A series of solution-processable diarylfluorene-based materials with pendent 4-(hexyloxy carbazole)-9,9-diphenyl-9H-fluorene (MC₆Cz) or 4-(octyloxy)-9,9-diphenyl-9H-fluorene (MC₈) as the core and endcapped with different charge transport moieties such as phenylcarbazole (NPC) or triphenylemine (TPA) have been synthesized and investigated systemically. These materials exhibited bright fluorescence emission from violet-blue to deep blue without molecular aggregation in diluted solutions and films. Furthermore, these materials also displayed prominent virtues including superior solution-processability and amorphous characteristics. Consequently, the EL spectra of the solution-processed organic light-emitting diodes (OLEDs) are expected to be similar to the corresponding PL spectra, suggesting intramolecular photophysical behavior.
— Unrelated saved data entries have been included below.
(* ===== verification/LstProps.v ===== *)
(** * The log-structured store keeps what was put

    The layout of the mapped file as an invariant: a log of entries spread over
    the used segments, the links of the two lists in the file and in memory, and
    zeros where nothing was written. *)

From S2P Require Import Prelude Types HashVal Chunk LstStore.
Local Open Scope Z_scope.

(** ** Memory *)

Lemma length_mem_read m a n : length (mem_read m a n) = n.
Proof. unfold mem_read. by rewrite length_fmap, length_seq. Qed.

#[export] Hint Rewrite length_mem_read : ubytes.

(** The bytes at [a] are [bs]. *)
Definition holds (m : Mem) (a : Z) (bs : bytes) : Prop :=
  forall (i : nat) b, bs !! i = Some b -> m (a + Z.of_nat i) = b.

(** Zeros from [a] up to [b]. *)
Definition zeros (m : Mem) (a b : Z) : Prop := forall x, a <= x < b -> m x = x00.

(** Both memories have the same bytes from [a] up to [b]. *)
Definition same_on (m m' : Mem) (a b : Z) : Prop := forall x, a <= x < b -> m' x = m x.

Lemma holds_app m a bs bs' :
  holds m a (bs ++ bs') <-> holds m a bs /\ holds m (a + Z.of_nat (length bs)) bs'.
Proof.
  unfold holds. split.
  - intros Hh. split; intros i b Hi.
    + apply Hh. rewrite lookup_app_l; [done|]. by eapply lookup_lt_Some.
    + replace (a + Z.of_nat (length bs) + Z.of_nat i) with (a + Z.of_nat (length bs + i)) by lia.
      apply Hh. rewrite lookup_app_r by lia. by replace (length bs + i - length bs)%nat with i by lia.
  - intros [H1 H2] i b Hi. destruct (decide (i < length bs)%nat).
    + apply H1. by rewrite lookup_app_l in Hi by done.
    + rewrite lookup_app_r in Hi by lia. apply H2 in Hi. rewrite <- Hi. f_equal. lia.
Qed.

Lemma holds_read m a bs : holds m a bs -> mem_read m a (length bs) = bs.
Proof.
  intros Hh. apply list_eq. intros i. unfold mem_read. rewrite list_lookup_fmap.
  destruct (decide (i < length bs)%nat) as [Hi|Hi].
  - rewrite lookup_seq_lt by done. destruct (lookup_lt_is_Some_2 bs i Hi) as [b Hb]. simpl.
    rewrite Hb. by rewrite (Hh i b Hb).
  - rewrite (lookup_ge_None_2 bs) by lia. by rewrite lookup_seq_ge by lia.
Qed.

Lemma holds_same m m' a bs :
  same_on m m' a (a + Z.of_nat (length bs)) -> holds m a bs -> holds m' a bs.
Proof.
  intros Hs Hh i b Hi. rewrite (Hs (a + Z.of_nat i)); [by apply Hh|].
  apply lookup_lt_Some in Hi. lia.
Qed.

Lemma zeros_same m m' a b : same_on m m' a b -> zeros m a b -> zeros m' a b.
Proof. intros Hs Hz x Hx. rewrite (Hs x Hx). by apply Hz. Qed.

Lemma mem_read_same m m' a n :
  same_on m m' a (a + Z.of_nat n) -> mem_read m' a n = mem_read m a n.
Proof.
  intros Hs. unfold mem_read. apply list_fmap_ext. intros i x Hx. apply lookup_seq in Hx as [-> Hx].
  apply Hs. lia.
Qed.

Lemma mem_write_same m a bs x y :
  y <= a \/ a + Z.of_nat (length bs) <= x -> same_on m (mem_write m a bs) x y.
Proof.
  intros Hd z Hz. unfold mem_write.
  destruct (Z.leb_spec a z); destruct (Z.ltb_spec z (a + Z.of_nat (length bs))); simpl; try done. lia.
Qed.

Lemma holds_write m a bs : holds (mem_write m a bs) a bs.
Proof.
  intros i b Hi. pose proof (lookup_lt_Some _ _ _ Hi). unfold mem_write.
  rewrite (proj2 (Z.leb_le _ _)), (proj2 (Z.ltb_lt _ _)) by lia. simpl.
  replace (a + Z.of_nat i - a) with (Z.of_nat i) by lia. rewrite Nat2Z.id. by apply nth_lookup_Some.
Qed.

Lemma same_on_trans m m' m'' a b : same_on m m' a b -> same_on m' m'' a b -> same_on m m'' a b.
Proof. intros H1 H2 x Hx. by rewrite H2, H1. Qed.

Lemma same_on_sub m m' a b a' b' : same_on m m' a b -> a <= a' -> b' <= b -> same_on m m' a' b'.
Proof. intros Hs Ha Hb x Hx. apply Hs. lia. Qed.

(** ** Offsets in memory *)

Lemma length_offsets vs : length (concat (le_encode 8 <$> vs)) = (8 * length vs)%nat.
Proof. induction vs as [|v vs IH]; [done|]. rewrite fmap_cons. cbn [concat length]. rewrite length_app, IH, length_le_encode. lia. Qed.

Lemma AppendInteger_same m a vs x y :
  y <= a \/ a + 8 * Z.of_nat (length vs) <= x -> same_on m (AppendInteger m a vs) x y.
Proof. intros Hd. apply mem_write_same. rewrite length_offsets. lia. Qed.

Lemma holds_integer m a v : holds m a (le_encode 8 v) -> 0 <= v < 2 ^ 64 -> ReadInteger m a = v.
Proof.
  intros Hh Hv. unfold ReadInteger. rewrite <- (length_le_encode 8 v), (holds_read _ _ _ Hh).
  by rewrite le_decode_encode_small by (simpl; lia).
Qed.

Lemma ReadInteger_append m a vs i v :
  vs !! i = Some v -> 0 <= v < 2 ^ 64 -> ReadInteger (AppendInteger m a vs) (a + 8 * Z.of_nat i) = v.
Proof.
  intros Hi Hv. apply holds_integer; [|done]. unfold AppendInteger.
  pose proof (holds_write m a (concat (le_encode 8 <$> vs))) as Hh. revert Hh.
  generalize (mem_write m a (concat (le_encode 8 <$> vs))). intros m'.
  revert a i Hi. induction vs as [|w vs IH]; intros a [|i] Hi Hh; [done|done|..].
  - injection Hi as ->. rewrite fmap_cons in Hh. cbn [concat] in Hh. apply holds_app in Hh as [Hh _]. by rewrite Z.add_0_r.
  - rewrite fmap_cons in Hh. cbn [concat] in Hh. apply holds_app in Hh as [_ Hh]. rewrite length_le_encode in Hh.
    replace (a + 8 * Z.of_nat (S i)) with (a + Z.of_nat 8 + 8 * Z.of_nat i) by lia. by apply IH.
Qed.

Lemma ReadInteger_first m a v vs : 0 <= v < 2 ^ 64 -> ReadInteger (AppendInteger m a (v :: vs)) a = v.
Proof.
  intros Hv. pose proof (ReadInteger_append m a (v :: vs) 0 v eq_refl Hv) as E.
  change (8 * Z.of_nat 0) with 0 in E. by rewrite Z.add_0_r in E.
Qed.

Lemma ReadInteger_same m m' a : same_on m m' a (a + 8) -> ReadInteger m' a = ReadInteger m a.
Proof. intros Hs. unfold ReadInteger. by rewrite (mem_read_same m m'). Qed.

Lemma ReadInteger_range m a : 0 <= ReadInteger m a < 2 ^ 64.
Proof.
  unfold ReadInteger. pose proof (le_decode_range (mem_read m a 8)) as Hr.
  rewrite length_mem_read in Hr. simpl in Hr. lia.
Qed.

(** ** Entries of the log *)

(** A key with the bytes of its chunk. *)
Abbreviation LogEntry := (bytes * bytes)%type.

Record log_entry_ok `{HashFunction} (e : LogEntry) : Prop := {
  eo_chunk : exists t p, snd e = chunk_bytes t p /\ payload_ok p /\ t <> kNull /\ t <> kInvalid;
  eo_key : fst e = ComputeFrom (snd e)
}.

Definition entry_bytes (e : LogEntry) : bytes := snd e ++ fst e.
Definition seg_data (es : list LogEntry) : bytes := es ≫= entry_bytes.

(** The size of entries in a segment. *)
Definition size_of (es : list LogEntry) : Z := Z.of_nat (length (seg_data es)).

Ltac lst_lia :=
  unfold GetFirstChunkPtr, GetValidateHashPtr, kSegmentSize, kMetaLogSize, kMetaSegmentSize, hash_bytes, meta_bytes,
    segment_increment_, kByteLength, kMetaLength, kChunkTypeOffset, kNumBytesOffset in *; lia.

Section Entries.
Context `{HashFunction}.

Lemma entry_key_length e : log_entry_ok e -> length (fst e) = kByteLength.
Proof. intros [_ ->]. apply length_ComputeFrom. Qed.

Lemma entry_body_length e : log_entry_ok e -> (kMetaLength <= length (snd e))%nat /\ Z.of_nat (length (snd e)) < 2 ^ 32.
Proof.
  intros [(t & p & -> & Hp & _) _]. rewrite length_chunk_bytes. unfold payload_ok in Hp. lia.
Qed.

Lemma seg_data_cons e es : seg_data (e :: es) = entry_bytes e ++ seg_data es.
Proof. done. Qed.

Lemma seg_data_snoc es e : seg_data (es ++ [e]) = seg_data es ++ entry_bytes e.
Proof. unfold seg_data. by rewrite bind_app, bind_singleton. Qed.

Lemma entry_length e : log_entry_ok e -> Z.of_nat (length (entry_bytes e)) = Z.of_nat (length (snd e)) + hash_bytes.
Proof. intros He. unfold entry_bytes. rewrite length_app, (entry_key_length e He). lst_lia. Qed.

Lemma size_of_snoc es e : log_entry_ok e -> size_of (es ++ [e]) = size_of es + Z.of_nat (length (snd e)) + hash_bytes.
Proof. intros He. unfold size_of. rewrite seg_data_snoc, length_app. pose proof (entry_length e He). lia. Qed.

Lemma size_of_cons e es : log_entry_ok e -> size_of (e :: es) = Z.of_nat (length (snd e)) + hash_bytes + size_of es.
Proof. intros He. unfold size_of. rewrite seg_data_cons, length_app. pose proof (entry_length e He). lia. Qed.

(** Reading an entry. *)
Lemma entry_at m p e :
  log_entry_ok e -> holds m p (entry_bytes e) ->
  mem_read m p (length (snd e)) = snd e /\
  PtrToChunkLength m p = Z.of_nat (length (snd e)) /\
  hash_at m (p + Z.of_nat (length (snd e))) = fst e /\
  IsEndChunk (PtrToChunkType m p) = false /\ IsChunkValid (PtrToChunkType m p) = true /\
  (PtrToChunkType m p =? chunktype_code kInvalid) = false /\
  chunk_type (chunk_of_head (snd e)) = chunktype_of_code (PtrToChunkType m p).
Proof.
  intros He [Hb Hk]%holds_app. pose proof (entry_key_length e He) as Hkl.
  destruct He as [(t & q & Ec & Hp & Ht & Ht') _].
  assert (Ety : PtrToChunkType m p = chunktype_code t).
  { unfold PtrToChunkType. rewrite (Hb kChunkTypeOffset (z2b (chunktype_code t))).
    - rewrite b2z_z2b. apply Z.mod_small. apply chunktype_code_range.
    - rewrite Ec. unfold chunk_bytes. by rewrite lookup_app_r by (by rewrite length_le_encode). }
  split_and!.
  - by apply holds_read.
  - unfold PtrToChunkLength. rewrite Ec in Hb |- *. unfold chunk_bytes in Hb at 1. apply holds_app in Hb as [Hl _].
    rewrite Z.add_0_r, <- (length_le_encode 4 (Z.of_nat (kMetaLength + length q))), (holds_read _ _ _ Hl).
    rewrite le_decode_encode_small; [by rewrite length_chunk_bytes|]. unfold payload_ok in Hp. simpl in *. lia.
  - unfold hash_at. rewrite <- Hkl. by apply holds_read.
  - rewrite Ety. by destruct t.
  - rewrite Ety. by destruct t.
  - rewrite Ety. by destruct t.
  - rewrite Ety, chunktype_of_code_code. apply (chunk_rep_type _ t q). rewrite Ec. by apply chunk_rep_make.
Qed.

(** Behind the entries. *)
Lemma end_at m p : zeros m p (p + meta_bytes) ->
  PtrToChunkLength m p = 0 /\ IsEndChunk (PtrToChunkType m p) = true.
Proof.
  intros Hz. assert (Hh : holds m p (replicate 4 x00)).
  { intros i b Hi. apply lookup_replicate in Hi as [-> Hi]. apply Hz. lst_lia. }
  split.
  - unfold PtrToChunkLength. rewrite Z.add_0_r. rewrite <- (length_replicate 4 x00) at 1.
    by rewrite (holds_read _ _ _ Hh).
  - unfold PtrToChunkType. rewrite Hz by lst_lia. done.
Qed.

End Entries.

(** ** Segments *)

Definition seg_off (j : Z) : Z := kMetaLogSize + j * kSegmentSize.

(** [o] is the offset of one of the first [n] segments. *)
Definition is_seg (n o : Z) : Prop := exists j, 0 <= j < n /\ o = seg_off j.

Lemma seg_apart n n' o o' : is_seg n o -> is_seg n' o' -> o <> o' -> o + kSegmentSize <= o' \/ o' + kSegmentSize <= o.
Proof.
  intros (j & Hj & ->) (j' & Hj' & ->) Hne. unfold seg_off in *.
  assert (j <> j') by (by intros ->). unfold kSegmentSize. lia.
Qed.

Lemma is_seg_pos n o : is_seg n o -> kMetaLogSize <= o.
Proof. intros (j & Hj & ->). unfold seg_off. lst_lia. Qed.

Lemma is_seg_le n n' o : is_seg n o -> n <= n' -> is_seg n' o.
Proof. intros (j & Hj & ->) Hn. exists j. split; [lia|done]. Qed.

Lemma is_seg_bound n o : is_seg n o -> o < seg_off n.
Proof. intros (j & Hj & ->). unfold seg_off. lst_lia. Qed.

(** The room for entries is what is in front of an end mark and of the hash. *)
Definition seg_fits (es : list LogEntry) : Prop := size_of es + kMetaSegmentSize + hash_bytes + meta_bytes <= kSegmentSize.

(** A segment that holds entries and then zeros; with its last hash if it is
    not written to any more. *)
Record seg_open (m : Mem) (o : Z) (es : list LogEntry) : Prop := {
  so_fits : seg_fits es;
  so_data : holds m (GetFirstChunkPtr o) (seg_data es);
  so_zeros : zeros m (GetFirstChunkPtr o + size_of es) (GetValidateHashPtr o)
}.

Definition seg_closed (m : Mem) (o : Z) (es : list LogEntry) : Prop :=
  seg_open m o es /\ exists e es', es = e :: es' /\ holds m (GetValidateHashPtr o) (fst e).

(** A memory that differs outside of the data of a segment, or outside of the
    whole segment. *)
Lemma seg_open_same m m' o es :
  same_on m m' (GetFirstChunkPtr o) (GetValidateHashPtr o) -> seg_open m o es -> seg_open m' o es.
Proof.
  intros Hs [Hf Hd Hz]. unfold seg_fits in Hf. constructor; [done|..].
  - apply (holds_same m); [|done]. fold (size_of es). eapply same_on_sub; [exact Hs|lst_lia..].
  - apply (zeros_same m); [|done]. unfold size_of. eapply same_on_sub; [exact Hs|lst_lia..].
Qed.

Lemma seg_closed_same `{HashFunction} m m' o es :
  Forall log_entry_ok es -> same_on m m' (GetFirstChunkPtr o) (o + kSegmentSize) -> seg_closed m o es -> seg_closed m' o es.
Proof.
  intros Hok Hs [Ho (e & es' & -> & Hh)]. split.
  - apply (seg_open_same m); [|done]. eapply same_on_sub; [exact Hs|lst_lia..].
  - exists e, es'. split; [done|]. apply Forall_cons in Hok as [He _]. apply (holds_same m); [|done].
    pose proof (entry_key_length e He). eapply same_on_sub; [exact Hs|lst_lia..].
Qed.

(** ** Linked lists of segments *)

Definition hd0 (l : list Z) : Z := default 0 (head l).
Definition last0 (l : list Z) : Z := default 0 (last l).

(** [f] links the segments of a list. *)
Fixpoint chain (f : Z -> Z) (l : list Z) : Prop :=
  match l with
  | [] => True
  | x :: l' => f x = hd0 l' /\ chain f l'
  end.

Lemma chain_ext f g l : (forall x, x ∈ l -> f x = g x) -> chain f l -> chain g l.
Proof.
  induction l as [|x l IH]; intros Hfg Hc; [done|]. destruct Hc as [Hx Hc]. split.
  - rewrite <- Hfg; [done|]. by left.
  - apply IH; [|done]. intros y Hy. apply Hfg. by right.
Qed.

Lemma hd0_app l l' : l <> [] -> hd0 (l ++ l') = hd0 l.
Proof. by destruct l. Qed.

(** Linking two lists. *)
Lemma chain_app f l l' x :
  NoDup (l ++ [x]) -> (forall y, y ∈ l' -> y ∉ l ++ [x]) -> chain f (l ++ [x]) -> chain f l' ->
  chain (upd_at f x (hd0 l')) ((l ++ [x]) ++ l').
Proof.
  induction l as [|y l IH]; intros Hnd Hdis Hc Hc'.
  - cbn [app chain]. unfold upd_at at 1. rewrite Z.eqb_refl. split; [done|]. apply (chain_ext f); [|done].
    intros z Hz. unfold upd_at. destruct (Z.eqb_spec z x) as [->|]; [|done]. destruct (Hdis x Hz). by left.
  - cbn [app chain] in *. apply NoDup_cons in Hnd as [Hy Hnd]. destruct Hc as [Ey Hc]. split.
    + unfold upd_at. destruct (Z.eqb_spec y x) as [->|]; [|by rewrite Ey; destruct l].
      destruct Hy. apply elem_of_app. right. by left.
    + apply IH; [done| |done|done]. intros z Hz Hin. apply (Hdis z Hz). by right.
Qed.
MC₆Cz-9-NPC as an emitting layer presented the highest maximum luminance of about 1560 cd m⁻² with a lower turn on voltage of 3.5 V. In contrast, the ASE results revealed that the MC₈ core-containing compounds exhibited relatively lower thresholds comparable with traditional conjugated or star type polymers, which could be promising optical gain media. We proposed a novel molecular design strategy to construct high-performance solution-processed violet-blue fluorophores.